The Story of a Book Trailer (for Promised!)
When my agent suggested I make a book trailer for Promised, I was game. I started asking my writer friends who had made their trailers, and I began watching trailers more critically to see what I liked. I was drawn to the trailers that were short, and those that had voice-overs speaking like a character, not an announcer. I liked trailers that gave a hint of the story without actually explaining it, and I liked the pace to move fast enough, but without getting frantic. In short, I had a happy, vague notion of what I wanted and little idea of how to get there.

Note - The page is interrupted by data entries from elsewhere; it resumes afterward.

Lemma min_by_key_perm l1 l2 : l1 ≡ₚ l2 → key <$> min_by l1 = key <$> min_by l2.
Proof.
  intros Hp. destruct (min_by l1) as [m1|] eqn:E1, (min_by l2) as [m2|] eqn:E2; cbn.
  - destruct (min_by_spec _ _ E1) as [Hi1 Hl1], (min_by_spec _ _ E2) as [Hi2 Hl2].
    f_equal. apply leb_antisym; [apply Hl1; by rewrite Hp|apply Hl2; by rewrite <-Hp].
  - apply min_by_None in E2. subst. apply Permutation_nil_r in Hp. by subst.
  - apply min_by_None in E1. subst. apply Permutation_nil_l in Hp. by subst.
  - done.
Qed.

Lemma min_by_perm l1 l2 :
  NoDup (key <$> l1) → l1 ≡ₚ l2 → min_by l1 = min_by l2.
Proof.
  intros Hnd Hp. destruct (min_by l2) as [m|] eqn:E.
  - destruct (min_by_spec _ _ E) as [Hin Hle]. apply min_by_unique; [done|..].
    + by rewrite Hp.
    + intros y. rewrite Hp. apply Hle.
  - apply min_by_None in E as ->. by apply Permutation_nil_r in Hp as ->.
Qed.
End Sorting.

Lemma sorted_by_ext {A K} (key key' : A → K) leb (l : list A) :
  (∀ x, key x = key' x) → sorted_by key leb l = sorted_by key' leb l.
Proof.
  intros Hk. unfold sorted_by. induction l as [|x l IH]; [done|].
  cbn. rewrite IH. generalize (foldr (insert_by key' leb) [] l).
  intros l'. induction l' as [|y l' IH']; [done|]. cbn. by rewrite !Hk, IH'.
Qed.
(* ===== verification/PyDict.v ===== *)
(** * Python dictionaries

    A Python [dict] keeps its insertion order, and the program iterates its
    dictionaries; a dictionary is therefore an association list: lookup,
    in-place update (the key keeps its position), append of a new key and
    removal.  [dict_ok] (no duplicate key) holds of every dictionary built by
    these operations. *)
From S2P Require Export Prelude.

Abbreviation dict K V := (list (K * V)).

Section PyDict.
Context {K : Type} `{EqDecision K} {V : Type}.
Implicit Types (d : dict K V) (k : K) (v : V).

(** [d.get(k)] *)
Fixpoint dget k d : option V :=
  match d with
  | [] => None
  | (k', v) :: d' => if decide (k = k') then Some v else dget k d'
  end.

(** [d[k] = v] *)
Fixpoint dset k v d : dict K V :=
  match d with
  | [] => [(k, v)]
  | (k', v') :: d' =>
      if decide (k = k') then (k', v) :: d' else (k', v') :: dset k v d'
  end.

(** [d.pop(k, None)] and [del d[k]] *)
Fixpoint ddel k d : dict K V :=
  match d with
  | [] => []
  | (k', v') :: d' => if decide (k = k') then d' else (k', v') :: ddel k d'
  end.

Definition dkeys d : list K := d.*1.
Definition dvalues d : list V := d.*2.

(** [k in d] *)
Definition dmem k d : bool := bool_decide (is_Some (dget k d)).

(** [{key(x): val(x) for x in l}]: a later item overwrites an earlier one. *)
Definition dict_of (l : list (K * V)) : dict K V :=
  foldl (λ d p, dset p.1 p.2 d) [] l.

Definition dget_or k v d : V := default v (dget k d).

Definition dict_ok d : Prop := NoDup (dkeys d).

Lemma dget_None k d : dget k d = None ↔ k ∉ dkeys d.
Proof.
  unfold dkeys. induction d as [|[k' v] d IH]; cbn.
  { split; [intros _; apply not_elem_of_nil|done]. }
  rewrite not_elem_of_cons. destruct (decide (k = k')); [|tauto].
  split; [done|]. by intros [? _].
Qed.

Lemma dget_is_Some k d : is_Some (dget k d) ↔ k ∈ dkeys d.
Proof.
  destruct (dget k d) eqn:E.
  - split; [|by eauto]. intros _. destruct (decide (k ∈ dkeys d)) as [|Hn]; [done|].
    apply dget_None in Hn. congruence.
  - apply dget_None in E. split; [by intros []|done].
Qed.

Lemma dmem_true k d : dmem k d = true ↔ k ∈ dkeys d.
Proof. unfold dmem. by rewrite bool_decide_eq_true, dget_is_Some. Qed.

Lemma dmem_false k d : dmem k d = false ↔ dget k d = None.
Proof. unfold dmem. by rewrite bool_decide_eq_false, <-eq_None_not_Some. Qed.

Lemma dget_elem_of k v d : dget k d = Some v → (k, v) ∈ d.
Proof.
  induction d as [|[k' v'] d IH]; cbn; [done|]. case_decide; subst.
  - intros [= ->]. left.
  - intros. right. by apply IH.
Qed.

Lemma dget_value k v d : dget k d = Some v → v ∈ dvalues d.
Proof. intros H%dget_elem_of. unfold dvalues. by apply (list_elem_of_fmap_2 snd) in H. Qed.

Lemma elem_of_dget k v d : dict_ok d → (k, v) ∈ d ↔ dget k d = Some v.
Proof.
  intros Hok. split; [|apply dget_elem_of].
  induction d as [|[k' v'] d IH]; cbn; [by intros ?%elem_of_nil|].
  unfold dict_ok, dkeys in *. cbn in Hok. apply NoDup_cons in Hok as [Hn Hok].
  intros [[= -> ->]|Hin]%elem_of_cons; case_decide; subst; try done.
  - destruct Hn. by apply (list_elem_of_fmap_2 fst) in Hin.
  - by apply IH.
Qed.

Lemma elem_of_dvalues v d : dict_ok d → v ∈ dvalues d ↔ ∃ k, dget k d = Some v.
Proof.
  intros Hok. unfold dvalues. rewrite list_elem_of_fmap. split.
  - intros ([k v'] & -> & Hin). exists k. by apply elem_of_dget.
  - intros [k Hk]. exists (k, v). split; [done|]. by apply dget_elem_of.
Qed.

Lemma dget_dset_eq k v d : dget k (dset k v d) = Some v.
Proof.
  induction d as [|[k' v'] d IH]; cbn; [by rewrite decide_True|].
  case_decide; cbn; [by rewrite decide_True|by rewrite decide_False].
Qed.

Lemma dget_dset_ne k k' v d : k ≠ k' → dget k' (dset k v d) = dget k' d.
Proof.
  intros Hne. induction d as [|[k2 v2] d IH]; cbn.
  - by rewrite decide_False by congruence.
  - destruct (decide (k = k2)) as [->|]; cbn.
    + by rewrite !decide_False by congruence.
    + by rewrite IH.
Qed.

Lemma dget_dset k k' v d :
  dget k' (dset k v d) = if decide (k = k') then Some v else dget k' d.
Proof. case_decide; subst; [apply dget_dset_eq|by apply dget_dset_ne]. Qed.

Lemma dkeys_dset_old k v d : k ∈ dkeys d → dkeys (dset k v d) = dkeys d.
Proof.
  unfold dkeys. induction d as [|[k' v'] d IH]; cbn; [by intros ?%elem_of_nil|].
  rewrite elem_of_cons. case_decide; subst; cbn; [done|].
  intros [->|Hin]; [done|]. by rewrite IH.
Qed.

Lemma dset_new k v d : k ∉ dkeys d → dset k v d = d ++ [(k, v)].
Proof.
  unfold dkeys. induction d as [|[k' v'] d IH]; cbn; [done|].
  rewrite not_elem_of_cons. intros [Hne Hn]. rewrite decide_False by congruence.
  by rewrite IH.
Qed.

Lemma elem_of_dkeys_dset k k' v d : k' ∈ dkeys (dset k v d) ↔ k' = k ∨ k' ∈ dkeys d.
Proof.
  rewrite <-!dget_is_Some, dget_dset. destruct (decide (k = k')) as [->|].
  - split; [by left|by eauto].
  - split; [by right|]. by intros [->|].
Qed.

Lemma dict_ok_nil : dict_ok [].
Proof. constructor. Qed.

Lemma dict_ok_dset k v d : dict_ok d → dict_ok (dset k v d).
Proof.
  unfold dict_ok. intros Hok. destruct (decide (k ∈ dkeys d)) as [Hin|Hn].
  - by rewrite dkeys_dset_old.
  - rewrite dset_new by done. unfold dkeys. rewrite fmap_app.
    apply NoDup_app. split_and!; [done| |apply NoDup_singleton].
    intros x Hx ->%list_elem_of_singleton. done.
Qed.

Lemma ddel_sublist k d : sublist (ddel k d) d.
Proof.
  induction d as [|[k' v] d IH]; cbn; [done|]. case_decide.
  - by constructor.
  - by constructor.
Qed.

Lemma elem_of_ddel p k d : p ∈ ddel k d → p ∈ d.
Proof. intros Hp. eapply elem_of_sublist; [exact Hp|apply ddel_sublist]. Qed.

Lemma dict_ok_ddel k d : dict_ok d → dict_ok (ddel k d).
Proof.
  unfold dict_ok, dkeys. intros Hok.
  eapply sublist_NoDup; [exact Hok|]. apply fmap_sublist, ddel_sublist.
Qed.

Lemma dget_ddel_eq k d : dict_ok d → dget k (ddel k d) = None.
Proof.
  unfold dict_ok, dkeys. induction d as [|[k' v] d IH]; cbn; [done|].
  intros [Hn Hok]%NoDup_cons. case_decide; subst; cbn.
  - by apply dget_None.
  - rewrite decide_False by congruence. by apply IH.
Qed.

Lemma dget_ddel_ne k k' d : k ≠ k' → dget k' (ddel k d) = dget k' d.
Proof.
  intros Hne. induction d as [|[k2 v2] d IH]; cbn; [done|].
  destruct (decide (k = k2)) as [->|]; cbn.
  - by rewrite decide_False by congruence.
  - by rewrite IH.
Qed.

Lemma dget_ddel k k' d : dict_ok d →
  dget k' (ddel k d) = if decide (k = k') then None else dget k' d.
Proof. intros. case_decide; subst; [by apply dget_ddel_eq|by apply dget_ddel_ne]. Qed.

Lemma ddel_perm k v d : dget k d = Some v → d ≡ₚ (k, v) :: ddel k d.
Proof.
  induction d as [|[k' v'] d IH]; cbn; [done|]. case_decide; subst.
  - intros [= ->]. done.
  - intros Hk. rewrite (IH Hk) at 1. apply Permutation_swap.
Qed.

Lemma ddel_absent k d : dget k d = None → ddel k d = d.
Proof.
  induction d as [|[k' v'] d IH]; cbn; [done|]. case_decide; [done|].
  intros Hk. by rewrite IH.
Qed.

Lemma dset_perm_old k v w d : dget k d = Some v → dset k w d ≡ₚ (k, w) :: ddel k d.
Proof.
  induction d as [|[k' v'] d IH]; cbn; [done|]. case_decide; subst; [done|].
  intros Hk. rewrite (IH Hk). apply Permutation_swap.
Qed.

Lemma dset_id k v d : dget k d = Some v → dset k v d = d.
Proof.
  induction d as [|[k' v'] d IH]; cbn; [done|]. case_decide; subst.
  - by intros [= ->].
  - intros Hk. by rewrite IH.
Qed.

Lemma dset_perm_new k w d : dget k d = None → dset k w d ≡ₚ (k, w) :: d.
Proof.
  intros Hk%dget_None. rewrite dset_new by done. by rewrite Permutation_app_comm.
Qed.

Lemma length_dset_new k v d : dget k d = None → length (dset k v d) = S (length d).
Proof. intros Hk. by rewrite dset_perm_new. Qed.

Lemma length_ddel k v d : dget k d = Some v → length d = S (length (ddel k d)).
Proof. intros Hk. by rewrite (ddel_perm _ _ _ Hk) at 1. Qed.

Lemma dget_perm k d1 d2 : dict_ok d1 → d1 ≡ₚ d2 → dget k d1 = dget k d2.
Proof.
  intros Hok Hp. assert (dict_ok d2) as Hok2.
  { unfold dict_ok, dkeys in *. by rewrite <-Hp. }
  apply option_eq. intros v. rewrite <-!elem_of_dget by done. by rewrite Hp.
Qed.

Lemma dict_of_app l p : dict_of (l ++ [p]) = dset p.1 p.2 (dict_of l).
Proof. unfold dict_of. by rewrite foldl_app. Qed.

Lemma dict_ok_dict_of l : dict_ok (dict_of l).
Proof.
  induction l as [|p l IH] using rev_ind; [apply dict_ok_nil|].
  rewrite dict_of_app. by apply dict_ok_dset.
Qed.

Lemma dget_dict_of k v l : dget k (dict_of l) = Some v → (k, v) ∈ l.
Proof.
  induction l as [|[k' v'] l IH] using rev_ind; [done|].
  rewrite dict_of_app, dget_dset, elem_of_app. cbn. case_decide; subst.
  - intros [= ->]. right. left.
  - intros Hg. left. by apply IH.
Qed.

(** Building a dictionary from items with distinct keys keeps them all, in
    order. *)
Lemma dict_of_id l : dict_ok l → dict_of l = l.
Proof.
  induction l as [|p l IH] using rev_ind; [done|].
  unfold dict_ok, dkeys. rewrite fmap_app, NoDup_app. intros (Hl & Hn & _).
  rewrite dict_of_app, IH by done. rewrite dset_new.
  - by destruct p.
  - intros Hin. apply (Hn _ Hin). left.
Qed.
End PyDict.

Create HintDb pydict discriminated.
Create Rewrite HintDb pydict.
#[export] Hint Resolve dict_ok_nil dict_ok_dset dict_ok_ddel dict_ok_dict_of : pydict.
#[export] Hint Rewrite @dget_dset_eq @dget_dset @dget_ddel using (auto with pydict) : pydict.

(** Simplify dictionary lookups in the goal. *)
Ltac dict_simpl := autorewrite with pydict in *; repeat case_decide; simplify_eq/=.
#[global] Arguments dget_or : simpl never.
#[global] Arguments dict_of : simpl never.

Next I contacted a couple of the trailer makers to ask about timelines, pricing, and how they obtained the images and music they used in regard to copyrights. Jeff Somers had fair replies, and more important, even within a few emails, he revealed a friendly sense of humor and a receptive way of exchanging ideas. I sent him a file of my novel and the copy from the jacket cover. My agent’s assistant lined up a five-way phone meeting with my agent, two of the creative marketing people at Macmillan, Jeff and me for us to swap preliminary ideas. The Mac people suggested we include mentions of Books 1 and 2 at the beginning, and they knew the technical specs for their media outlets. Jeff asked them for high-resolution images of the covers, wrap-around. We talked a bit about what we all expected, and Jeff offered to send me a preliminary draft the next week.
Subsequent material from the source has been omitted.